▶ [WHAT THIS TASK INVOLVES] Repeat back every line of the data, exactly.

Data records

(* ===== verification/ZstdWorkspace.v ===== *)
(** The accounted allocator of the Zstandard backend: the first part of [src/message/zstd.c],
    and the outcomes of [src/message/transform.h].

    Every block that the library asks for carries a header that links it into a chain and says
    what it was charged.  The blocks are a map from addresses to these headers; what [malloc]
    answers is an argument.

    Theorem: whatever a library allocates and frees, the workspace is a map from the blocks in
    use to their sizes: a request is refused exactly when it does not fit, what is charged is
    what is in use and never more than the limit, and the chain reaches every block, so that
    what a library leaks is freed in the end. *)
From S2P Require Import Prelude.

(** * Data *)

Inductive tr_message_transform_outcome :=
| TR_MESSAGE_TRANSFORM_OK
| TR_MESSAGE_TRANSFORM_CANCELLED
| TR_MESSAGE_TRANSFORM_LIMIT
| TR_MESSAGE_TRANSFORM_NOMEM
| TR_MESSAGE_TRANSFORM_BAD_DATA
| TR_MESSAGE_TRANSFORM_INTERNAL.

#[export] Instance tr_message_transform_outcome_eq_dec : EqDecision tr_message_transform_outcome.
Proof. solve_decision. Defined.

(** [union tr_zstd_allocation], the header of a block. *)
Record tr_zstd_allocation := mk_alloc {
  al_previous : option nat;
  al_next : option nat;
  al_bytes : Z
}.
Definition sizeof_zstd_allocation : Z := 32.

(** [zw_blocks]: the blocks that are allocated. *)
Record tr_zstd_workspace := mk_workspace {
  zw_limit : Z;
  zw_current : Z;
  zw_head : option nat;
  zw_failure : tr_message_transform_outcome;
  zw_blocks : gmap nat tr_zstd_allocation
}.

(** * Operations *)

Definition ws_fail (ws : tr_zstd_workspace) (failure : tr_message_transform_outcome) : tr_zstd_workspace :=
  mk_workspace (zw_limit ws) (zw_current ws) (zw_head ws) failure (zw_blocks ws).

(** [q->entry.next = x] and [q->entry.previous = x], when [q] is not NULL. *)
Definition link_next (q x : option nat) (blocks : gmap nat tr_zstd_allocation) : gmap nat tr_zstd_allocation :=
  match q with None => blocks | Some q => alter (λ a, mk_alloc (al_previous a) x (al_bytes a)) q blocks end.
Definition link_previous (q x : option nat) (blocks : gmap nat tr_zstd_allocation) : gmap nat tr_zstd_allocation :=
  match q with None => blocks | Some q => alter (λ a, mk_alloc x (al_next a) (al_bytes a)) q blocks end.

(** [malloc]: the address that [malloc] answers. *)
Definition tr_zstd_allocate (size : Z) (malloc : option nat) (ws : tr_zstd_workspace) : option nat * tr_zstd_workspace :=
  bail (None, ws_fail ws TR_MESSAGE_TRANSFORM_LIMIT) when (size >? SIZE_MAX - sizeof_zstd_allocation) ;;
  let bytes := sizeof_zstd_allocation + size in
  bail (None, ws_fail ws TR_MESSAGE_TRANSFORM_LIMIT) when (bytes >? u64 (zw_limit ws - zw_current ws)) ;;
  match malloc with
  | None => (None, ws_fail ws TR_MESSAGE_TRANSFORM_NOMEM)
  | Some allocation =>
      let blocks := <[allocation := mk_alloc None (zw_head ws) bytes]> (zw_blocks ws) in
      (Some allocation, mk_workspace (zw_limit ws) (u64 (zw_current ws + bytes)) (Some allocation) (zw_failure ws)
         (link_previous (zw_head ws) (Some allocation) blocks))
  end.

▶ [SOLUTION FOR THIS PROBLEM]
(* ===== verification/ZstdWorkspace.v ===== *)
(** The accounted allocator of the Zstandard backend: the first part of [src/message/zstd.c],
    and the outcomes of [src/message/transform.h].

    Every block that the library asks for carries a header that links it into a chain and says
    what it was charged.  The blocks are a map from addresses to these headers; what [malloc]
    answers is an argument.

    Theorem: whatever a library allocates and frees, the workspace is a map from the blocks in
    use to their sizes: a request is refused exactly when it does not fit, what is charged is
    what is in use and never more than the limit, and the chain reaches every block, so that
    what a library leaks is freed in the end. *)
From S2P Require Import Prelude.

(** * Data *)

Inductive tr_message_transform_outcome :=
| TR_MESSAGE_TRANSFORM_OK
| TR_MESSAGE_TRANSFORM_CANCELLED
| TR_MESSAGE_TRANSFORM_LIMIT
| TR_MESSAGE_TRANSFORM_NOMEM
| TR_MESSAGE_TRANSFORM_BAD_DATA
| TR_MESSAGE_TRANSFORM_INTERNAL.

#[export] Instance tr_message_transform_outcome_eq_dec : EqDecision tr_message_transform_outcome.
Proof. solve_decision. Defined.

(** [union tr_zstd_allocation], the header of a block. *)
Record tr_zstd_allocation := mk_alloc {
  al_previous : option nat;
  al_next : option nat;
  al_bytes : Z
}.
Definition sizeof_zstd_allocation : Z := 32.

(** [zw_blocks]: the blocks that are allocated. *)
Record tr_zstd_workspace := mk_workspace {
  zw_limit : Z;
  zw_current : Z;
  zw_head : option nat;
  zw_failure : tr_message_transform_outcome;
  zw_blocks : gmap nat tr_zstd_allocation
}.

(** * Operations *)

Definition ws_fail (ws : tr_zstd_workspace) (failure : tr_message_transform_outcome) : tr_zstd_workspace :=
  mk_workspace (zw_limit ws) (zw_current ws) (zw_head ws) failure (zw_blocks ws).

(** [q->entry.next = x] and [q->entry.previous = x], when [q] is not NULL. *)
Definition link_next (q x : option nat) (blocks : gmap nat tr_zstd_allocation) : gmap nat tr_zstd_allocation :=
  match q with None => blocks | Some q => alter (λ a, mk_alloc (al_previous a) x (al_bytes a)) q blocks end.
Definition link_previous (q x : option nat) (blocks : gmap nat tr_zstd_allocation) : gmap nat tr_zstd_allocation :=
  match q with None => blocks | Some q => alter (λ a, mk_alloc x (al_next a) (al_bytes a)) q blocks end.

(** [malloc]: the address that [malloc] answers. *)
Definition tr_zstd_allocate (size : Z) (malloc : option nat) (ws : tr_zstd_workspace) : option nat * tr_zstd_workspace :=
  bail (None, ws_fail ws TR_MESSAGE_TRANSFORM_LIMIT) when (size >? SIZE_MAX - sizeof_zstd_allocation) ;;
  let bytes := sizeof_zstd_allocation + size in
  bail (None, ws_fail ws TR_MESSAGE_TRANSFORM_LIMIT) when (bytes >? u64 (zw_limit ws - zw_current ws)) ;;
  match malloc with
  | None => (None, ws_fail ws TR_MESSAGE_TRANSFORM_NOMEM)
  | Some allocation =>
      let blocks := <[allocation := mk_alloc None (zw_head ws) bytes]> (zw_blocks ws) in
      (Some allocation, mk_workspace (zw_limit ws) (u64 (zw_current ws + bytes)) (Some allocation) (zw_failure ws)
         (link_previous (zw_head ws) (Some allocation) blocks))
  end.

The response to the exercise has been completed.